Ukrainian biochemist and politician

Volodymyr Yevseviiovych Kistion (Володимир Євсевійович Кістіон; 31 May 1965) is a Ukrainian biochemist and politician.

== Early life ==
Kistion was born on 31 May 1965 in Dovzhok in the Yampil Raion, which was located within the Ukrainian SSR of the Soviet Union. He was initially trained as a civil engineer, graduating from the Odesa State Academy of Civil Engineering and Architecture with a specialization in water supply and management. He later also received a master's degree in public administration from the Odesa Regional Institute of State Administration (a branch of the National Academy for Public Administration.

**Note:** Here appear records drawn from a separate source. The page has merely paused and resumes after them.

(* ===== verification/ExecRecordReader.v ===== *)
(** What the reader of a durable exec record finds on a disk: after a crash of the
    writer, and on a directory at rest. *)
From stdpp Require Import gmap.
From S2P Require Import Prelude Crypto PyStr PyVal ControlV2Wire ExecSession ExecRecord ExecRecordFacts ExecRecordOS ExecRecordWriter ExecRecordDisk.

(** * The record on a disk *)

Definition file_of (s : disk) (p : phase) : option bytes :=
  match dk_entries s !! final_name p with Some i => fst <$> dk_files s !! i | None => None end.

Definition found (files : phase -> option bytes) (p : phase) : result (option (pystr * option observation)) :=
  match files p with None => Ok None | Some b => let? decoded := decode_artifact b p in Ok (Some decoded) end.

(** [read_exec_record] on the bytes of the three files *)
Definition inspect_files (files : phase -> option bytes) : result snapshot :=
  let? pending := found files Pending in
  let? observed := found files Observed in
  let? confirmed := found files Confirmed in
  snapshot_of pending observed confirmed.

(** * Crashes *)

(** A disk a crash may leave: the entries that were durable are there, those that
    were not may be; a durable file has its bytes. *)
Record crash_image (s c : disk) : Prop := {
  image_durable p i : dk_durable s !! final_name p = Some i -> dk_entries c !! final_name p = Some i;
  image_entries p i : dk_entries c !! final_name p = Some i -> dk_entries s !! final_name p = Some i;
  image_files i b : dk_files s !! i = Some (b, true) -> dk_files c !! i = Some (b, true);
}.

(** No file of the record, or a record that reads as [r]. *)
Definition consistent (r : pystr) (c : disk) : Prop :=
  (forall p, file_of c p = None) \/ exists s, inspect_files (file_of c) = Ok s /\ sn_record_id s = r.

(** The files of a sound record, as far as it goes. *)
Definition phases_of (r : pystr) (files : phase -> option bytes) (last : phase) (o : option observation) : Prop :=
  match last with
  | Pending => exists b, files Pending = Some b /\ encode_artifact r Pending None = Ok b /\ files Observed = None /\ files Confirmed = None /\ o = None
  | Observed => exists a b seen, files Pending = Some a /\ encode_artifact r Pending None = Ok a /\
      files Observed = Some b /\ encode_artifact r Observed (Some seen) = Ok b /\ files Confirmed = None /\ o = Some seen
  | Confirmed => exists a b c seen, files Pending = Some a /\ encode_artifact r Pending None = Ok a /\
      files Observed = Some b /\ encode_artifact r Observed (Some seen) = Ok b /\
      files Confirmed = Some c /\ encode_artifact r Confirmed (Some (confirm seen)) = Ok c /\ o = Some (confirm seen)
  end.

Lemma found_encoded files p b r o : files p = Some b -> encode_artifact r p o = Ok b -> found files p = Ok (Some (r, o)).
Proof. intros Hf He. unfold found. rewrite Hf. apply decode_artifact_encode in He as [-> _]. done. Qed.

Lemma found_missing files p : files p = None -> found files p = Ok None.
Proof. intros Hf. unfold found. by rewrite Hf. Qed.

Lemma snapshot_init_ok r p o : record_id_ok r -> phase_observation p o -> snapshot_init r p o = Ok (Snapshot r p o).
Proof.
  intros Hr Ho. unfold snapshot_init. rewrite (proj2 (validate_record_id_Ok _ r)) by done. cbn [result_bind].
  destruct o as [o|]; cbn [phase_observation] in Ho.
  - destruct Ho as (Hp & Hc & Ho). rewrite !bool_decide_eq_false_2 by done. cbn [Bool.eqb negb].
    by rewrite (proj2 (validate_observation_Ok o _ o)) by done.
  - subst p. by rewrite !bool_decide_eq_true_2 by done.
Qed.

Lemma encode_artifact_parts r p o b : encode_artifact r p o = Ok b -> record_id_ok r /\ phase_observation p o.
Proof. by intros (? & ? & _)%encode_artifact_Ok. Qed.

Lemma phases_of_inspect r files last o : phases_of r files last o -> inspect_files files = Ok (Snapshot r last o).
Proof.
  unfold inspect_files. destruct last; cbn [phases_of].
  - intros (b & Fp & Ep & Fo & Fc & ->). rewrite (found_encoded _ _ _ _ _ Fp Ep), (found_missing _ _ Fo), (found_missing _ _ Fc). cbn [result_bind].
    destruct (encode_artifact_parts _ _ _ _ Ep). by apply snapshot_init_ok.
  - intros (a & b & seen & Fp & Ep & Fo & Eo & Fc & ->). rewrite (found_encoded _ _ _ _ _ Fp Ep), (found_encoded _ _ _ _ _ Fo Eo), (found_missing _ _ Fc).
    cbn [result_bind]. destruct (encode_artifact_parts _ _ _ _ Eo). unfold snapshot_of. cbn. rewrite bool_decide_eq_true_2 by done. by apply snapshot_init_ok.
  - intros (a & b & c & seen & Fp & Ep & Fo & Eo & Fc & Ec & ->).
    rewrite (found_encoded _ _ _ _ _ Fp Ep), (found_encoded _ _ _ _ _ Fo Eo), (found_encoded _ _ _ _ _ Fc Ec). cbn [result_bind].
    destruct (encode_artifact_parts _ _ _ _ Ec). unfold snapshot_of. cbn. rewrite !bool_decide_eq_true_2 by done. by apply snapshot_init_ok.
Qed.

(** A crash leaves the phases of one record. *)
Lemma image_phases r s c : disk_ok r s -> crash_image s c ->
  (forall p, file_of c p = None) \/ exists last o, phases_of r (file_of c) last o.
Proof.
  intros [H1 H2 H3] [I1 I2 I3].
  assert (forall p, (dk_entries c !! final_name p = None /\ file_of c p = None) \/
    exists i b o, dk_entries s !! final_name p = Some i /\ dk_entries c !! final_name p = Some i /\ dk_files s !! i = Some (b, true) /\
      encode_artifact r p o = Ok b /\ file_of c p = Some b) as Hp.
  { intros p. unfold file_of. destruct (dk_entries c !! final_name p) as [i|] eqn:E; [right|by left]. apply I2 in E as Es.
    destruct (H1 p i Es) as (b & o & Fi & Ee). exists i, b, o. by rewrite (I3 i b Fi). }
  assert (forall p q i, dk_entries s !! final_name p = Some i -> q ∈ predecessors p -> exists j, dk_entries c !! final_name q = Some j) as Hpre.
  { intros p q i E Hq. destruct (H2 p q i E Hq) as (j & _ & Dj). exists j. by apply I1. }
  destruct (Hp Pending) as [[Ep Fp]|(i & a & o & Es & Ep & Fi & Ea & Fp)].
  - left. intros p. destruct (Hp p) as [[_ ?]|(j & b & o & Ej & _)]; [done|]. destruct p; [congruence| |];
      (destruct (Hpre _ Pending j Ej) as [k Ek]; [by left|congruence]).
  - right. assert (o = None) as -> by (destruct (encode_artifact_parts _ _ _ _ Ea) as [_ Ho]; by destruct o; [destruct Ho|]).
    destruct (Hp Observed) as [[Eo Fo]|(j & b & ob & Ejs & Eo & Fj & Eb & Fo)].
    + exists Pending, None, a. split_and!; try done. destruct (Hp Confirmed) as [[_ ?]|(k & d & od & Ek & _)]; [done|].
      destruct (Hpre _ Observed k Ek) as [m Em]; [by right; left|congruence].
    + assert (exists seen, ob = Some seen) as [seen ->].
      { destruct (encode_artifact_parts _ _ _ _ Eb) as [_ Ho]. destruct ob as [seen|]; [by exists seen|done]. }
      destruct (Hp Confirmed) as [[Ec Fc]|(k & d & od & Eks & Ec & Fk & Ed & Fc)].
      * exists Observed, (Some seen), a, b, seen. by split_and!.
      * destruct (H3 j k Ejs Eks) as (seen' & b' & d' & Fj' & Eb' & Fk' & Ed'). assert (b' = b) as -> by congruence. assert (d' = d) as -> by congruence.
        exists Confirmed, (Some (confirm seen')), a, b, d, seen'. by split_and!.
Qed.

Lemma image_consistent r s c : disk_ok r s -> crash_image s c -> consistent r c.
Proof.
  intros Hs Hc. destruct (image_phases r s c Hs Hc) as [?|(last & o & Hp)]; [by left|right].
  exists (Snapshot r last o). split; [by apply phases_of_inspect|done].
Qed.

(** What the reader finds includes a record [o] of phase [p]. *)
Definition includes (s : snapshot) (p : phase) (o : option observation) : Prop :=
  match sn_phase s, p with
  | Confirmed, Observed => sn_observation s = option_map confirm o
  | q, _ => (phase_index p <= phase_index q)%nat /\ (q = p -> sn_observation s = o)
  end.

Lemma encode_artifact_inj r r' p o o' b : encode_artifact r p o = Ok b -> encode_artifact r' p o' = Ok b -> r = r' /\ o = o'.
Proof. intros [E _]%decode_artifact_encode [E' _]%decode_artifact_encode. rewrite E in E'. by apply (inj Ok), pair_equal_spec in E'. Qed.

(** A durable publication is found after any crash. *)
Lemma image_includes r s c p o i b : disk_ok r s -> crash_image s c ->
  dk_durable s !! final_name p = Some i -> dk_files s !! i = Some (b, true) -> encode_artifact r p o = Ok b ->
  exists v, inspect_files (file_of c) = Ok v /\ sn_record_id v = r /\ includes v p o.
Proof.
  intros Hs Hc Hd Hf He. assert (file_of c p = Some b) as Fb.
  { unfold file_of. rewrite (image_durable s c Hc p i Hd), (image_files s c Hc i b Hf). done. }
  destruct (image_phases r s c Hs Hc) as [Hn|(last & o' & Hp)]; [by rewrite Hn in Fb|].
  exists (Snapshot r last o'). split; [by apply phases_of_inspect|]. split; [done|]. unfold includes. cbn [sn_phase sn_observation].
  destruct last; cbn [phases_of] in Hp.
  - destruct Hp as (a & Fa & Ea & Fo & Fc & ->). destruct p; [|congruence..]. split; [done|]. intros _. assert (a = b) as -> by congruence.
    by destruct (encode_artifact_inj _ _ _ _ _ _ He Ea) as [_ ->].
  - destruct Hp as (a & d & seen & Fa & Ea & Fo & Eo & Fc & ->). destruct p; [split; [cbn; lia|done]|split; [done|]|congruence]. intros _.
    assert (d = b) as -> by congruence. by destruct (encode_artifact_inj _ _ _ _ _ _ He Eo) as [_ ->].
  - destruct Hp as (a & d & e & seen & Fa & Ea & Fo & Eo & Fc & Ec & ->). destruct p; [split; [cbn; lia|done]| |split; [done|]; intros _].
    + assert (d = b) as -> by congruence. by destruct (encode_artifact_inj _ _ _ _ _ _ He Eo) as [_ ->].
    + assert (e = b) as -> by congruence. by destruct (encode_artifact_inj _ _ _ _ _ _ He Ec) as [_ ->].
Qed.

(** * The reader of a durable exec record: what it answers for any answers of the
    system, and on a directory at rest. *)

(** A step of a computation that returned *)
Lemma pbind_Return {S A B} (m : prog S A) (k : A -> prog S B) s t b : pbind m k s = (t, Return b) -> exists a u, m s = (u, Return a) /\ k a u = (t, Return b).
Proof. unfold pbind. destruct (m s) as [u [a|e]]; [by exists a, u|done]. Qed.
Lemma refuse_Return {S A} (b : bool) (k : prog S A) s t a : (if b then throw Failure else k) s = (t, Return a) -> b = false /\ k s = (t, Return a).
Proof. by destruct b. Qed.
Lemma pure_Return {S A} (r : result A) (s t : S) a : pure r s = (t, Return a) -> r = Ok a /\ t = s.
Proof. destruct r; cbn; [|done]. intros E. apply pair_equal_spec in E as [-> E]. split; [f_equal|done]. by injection E. Qed.

Ltac returned H := first [apply pbind_Return in H as (? & ? & ? & H) | apply refuse_Return in H as [? H]].

Section reader.
Context {W : Type} `{RecordOS W}.
(** C35: Journaling never fails a command.  Whatever the calls answer, a command ends
    with its journal, having begun to print the warning once if the journal is
    marked and never else; or by an exception that is not an [Exception], or killed. *)
Theorem journal_fail_open file commands choices i c p :
  commands !! i = Some c -> mc_processes (run choices (initial file commands)) !! i = Some p ->
  (pr_warnings p <= 1)%nat /\
  match pr_program p with
  | Done (Ok j) => pr_warnings p = (if jn_warned j then 1 else 0)%nat /\ jn_root j = fst (root_of (iv_override c) (iv_linux c))
  | Done (Err e) => e = "SIGKILL" \/ is_exception e = false
  | Call _ _ => True
  end.
Proof.
  intros Ec Ep. pose proof (Forall2_lookup_lr _ _ _ _ _ _ (run_open commands choices _ (initial_open file commands)) Ec Ep) as Ho. unfold process_open in Ho. split.
  - apply warn_le in Ho; [done|]. intros [j|e] k; [intros [-> _]; destruct (jn_warned j); lia|by intros []].
  - destruct (pr_program p) as [[j|e]|]; [done|apply Ho|done].
Qed.

(** C40: Journaling takes a bounded number of calls: three for each part of the
    directory's path, each time it is opened, and a number that is fixed.  It is the
    loop that waits for the lock that ends by its clock: on a clock that does not go
    back, and with pauses that last, it takes the lock or fails within the turns
    [lock_fuel] allows. *)
Theorem journal_terminates euid family override linux res :
  calls_at_most (command_calls override linux) (command euid family override linux res) /\
  forall fd t, wp time_wp in_fuel t (do now <- sys Monotonic ;; take_lock lock_fuel fd (now + LOCK_MICROSECONDS)).
Proof. split; [apply calls_command|apply lock_in_time]. Qed.

(** * Two commands at once *)

Definition demo_commands : list invocation :=
  [Invocation 0 (VStr (u "run")) (Some (u "/var/log/p")) true Success; Invocation 0 (VStr (u "frob")) None true Error].

(** The call that a process makes next takes effect, unless it waits for the lock. *)
Definition turn (i : nat) (m : machine) : choice :=
  match mc_processes m !! i with
  | Some (Process (Call c _) fds _) =>
      let directory := Metadata (16384 + 448) 0 2 (1, 2) in
      let file := Metadata (32768 + 384) 0 1 (1, 3) in
      let oracle md := Oracle (1 + fold_right Z.max 2 (map fst fds)) md 1000 (if (i =? 0)%nat then u "aa" else u "bb") 7 in
      match c with
      | Flock _ => if mc_lock m then Raises i "BlockingIOError" else Runs i (oracle file)
      | CreateFile _ => if mc_file m then Raises i "FileExistsError" else Runs i (oracle file)
      | Fstat fd => Runs i (oracle (match fd_kind fds fd with Some DirectoryFd => directory | _ => file end))
      | _ => Runs i (oracle file)
      end
  | _ => Ticks 1
  end.
Fixpoint schedule (turns : list nat) (m : machine) : list choice :=
  match turns with [] => [] | i :: turns => turn i m :: schedule turns (step (turn i m) m) end.

(** The first command is in the middle of its start when the second begins. *)
Definition demo_choices : list choice := schedule (repeat 0%nat 19 ++ repeat 1%nat 30 ++ repeat 0%nat 20 ++ repeat 1%nat 30 ++ repeat 0%nat 100 ++ repeat 1%nat 100) (initial None demo_commands).

(** The families and the numbers of the lines of a file *)
Definition demo_lines (b : bytes) : list (pystr * Z) :=
  map (fun l => match loads last_wins l with
    | Ok (VDict d) => match dict_get d (u "family"), dict_get d (u "sequence") with Some (VStr s), Some (VInt n) => (s, n) | _, _ => ([], 0) end
    | _ => ([], 0) end) (splitlines b).
(** The line of the second command comes between the lines of the first. *)
Definition demo_interleaved (m : machine) : bool :=
  bool_decide (demo_lines (file_bytes m) =
    [(u "run", 1); (u "unknown", 2); (u "run", 3); (u "unknown", 4)]).
(** The height scheduled last by a run of payloads, [pending] if none is. *)
Fixpoint latest (s : Hook) (payloads : list value) (pending : option number)
    : option number :=
  match payloads with
  | [] => pending
  | rawValue :: rest =>
      latest s rest
        match accepted s rawValue with
        | Some h => Some h
        | None => pending
        end
  end.

End Bursts.

(** The idle instance [s] once [pending] has been scheduled on a frame. *)
Definition scheduled (s : Hook) (pending : option number) : Hook :=
  match pending with
  | None => s
  | Some h =>
      set_frameRef (Some (S (rafCalls s)))
        (snd (requestAnimationFrame (onHeightChange (options s))
                (set_pendingHeightRef (Some h) s)))
  end.

(** Every render of the trace supplies an [onHeightChange]. *)
Definition supplies_callback (ops : list Op) : bool :=
  forallb (fun op => match op with
                     | Rerender o =>
                         match onHeightChange o with
                         | Some _ => true
                         | None => false
                         end
                     | _ => true
                     end) ops.

(** The height the callbacks were told last, [initial] if they were told
    none. *)
Definition last_notified (initial : number) (s : Hook) : number :=
  last (map snd (notified s)) initial.

(** The callbacks are told no more often than frames were requested. *)
Definition paced (s : Hook) : Prop :=
  hasRequestFrame s = true
  /\ (List.length (notified s) + List.length (rafQueue s) <= rafCalls s)%nat.

(** Every closure that can commit has a callback to tell, and the callbacks
    were told the height of the ref. *)
Definition informed (initial : number) (s : Hook) : Prop :=
  onHeightChange (options s) <> None
  /\ Forall (fun r : FrameRequest => snd r <> None) (rafQueue s)
  /\ lastHeightRef s = last_notified initial s.

(** The committed height, the ref and the pending value are at least 1,
    and the configured minimum is a number. *)
Definition positive (s : Hook) : Prop :=
  isNaN (minHeight (options s)) = false
  /\ le (num 1) (height s) = true
  /\ le (num 1) (lastHeightRef s) = true
  /\ forall p, pendingHeightRef s = Some p -> le (num 1) p = true.

(** Every render of the trace configures a minimum that is a number. *)
Definition minima_are_numbers (ops : list Op) : bool :=
  forallb (fun op => match op with
                     | Rerender o => negb (isNaN (minHeight o))
                     | _ => true
                     end) ops.

End ReconcilerSpec.

(** ** The container component: [SizedWebView]

    The two scripts the component hands to the web view.  The text of the
    bridge is a parameter. *)
Module Container.

Import Composer.

Section Scripts.

Variable AUTO_HEIGHT_BRIDGE : string.

(** [composedBeforeContentScript] *)
Definition composedBeforeContentScript
    (injectedJavaScriptBeforeContentLoaded : option string) : option string :=
  composeInjectedScript
    [Some AUTO_HEIGHT_BRIDGE; injectedJavaScriptBeforeContentLoaded].

End Scripts.

(** [composedInjectedScript] *)
Definition composedInjectedScript (injectedJavaScript : option string)
    : option string :=
  composeInjectedScript [injectedJavaScript].


(** [prefix p s]: the string [s] starts with [p]. *)
Fixpoint starts_with (p s : string) : bool :=
  match p, s with
  | EmptyString, _ => true
  | String a p', String b s' => Ascii.eqb a b && starts_with p' s'
  | String _ _, EmptyString => false
  end.

End Container.

(** ** What the agent's teardown and re-measurement amount to *)
Module AgentSpec.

After graduation, he worked as maintenance worker for a municipal utilities combine within Yampil in Vinnytsia. By 1990, he had become head of the Yampil water supply and sewerage enterprise for the city. In 2001, he was appointed head of the regional municipal water supply enterprise "Vinnytsiavodokanal".

== Political career ==
In 2008, he was elected Deputy Mayor of Vinnytsia, which he served as until 2011. He was then, from July 2011 to October 2014, the First Deputy Mayor of Vinnytsia. On 13 October 2014 he was appointed First Deputy Minister of Regional Development, Construction, and Housing & Communal Services, before being dismissed on 4 June 2015. On 14 April 2016, he was appointed Vice Prime Minister of Ukraine, and was given the specific responsibilities of on energy, ecology, and use of natural resources by the government on 18 April 2016. His appointment ended when Prime Minister Volodymyr Groysman's term ended on 29 August 2019.

In the 2019 Ukrainian parliamentary election, Kistion ran an unsuccessful campaign for the Ukrainian parliament in Ukraine's 11th electoral district, based in Vinnytsia. He came in fifth place, receiving 9.37% of the overall vote. Maksym Pashkovsky, a candidate from the Servant of the People party, won 26.39% of the vote and took first place. After this election, Kistion, as the next in line, took the seat in the Vinnytsia Oblast Regional Parliament of a European Solidarity MP who was elected to the Verkhovna Rada (Ukraine's national parliament).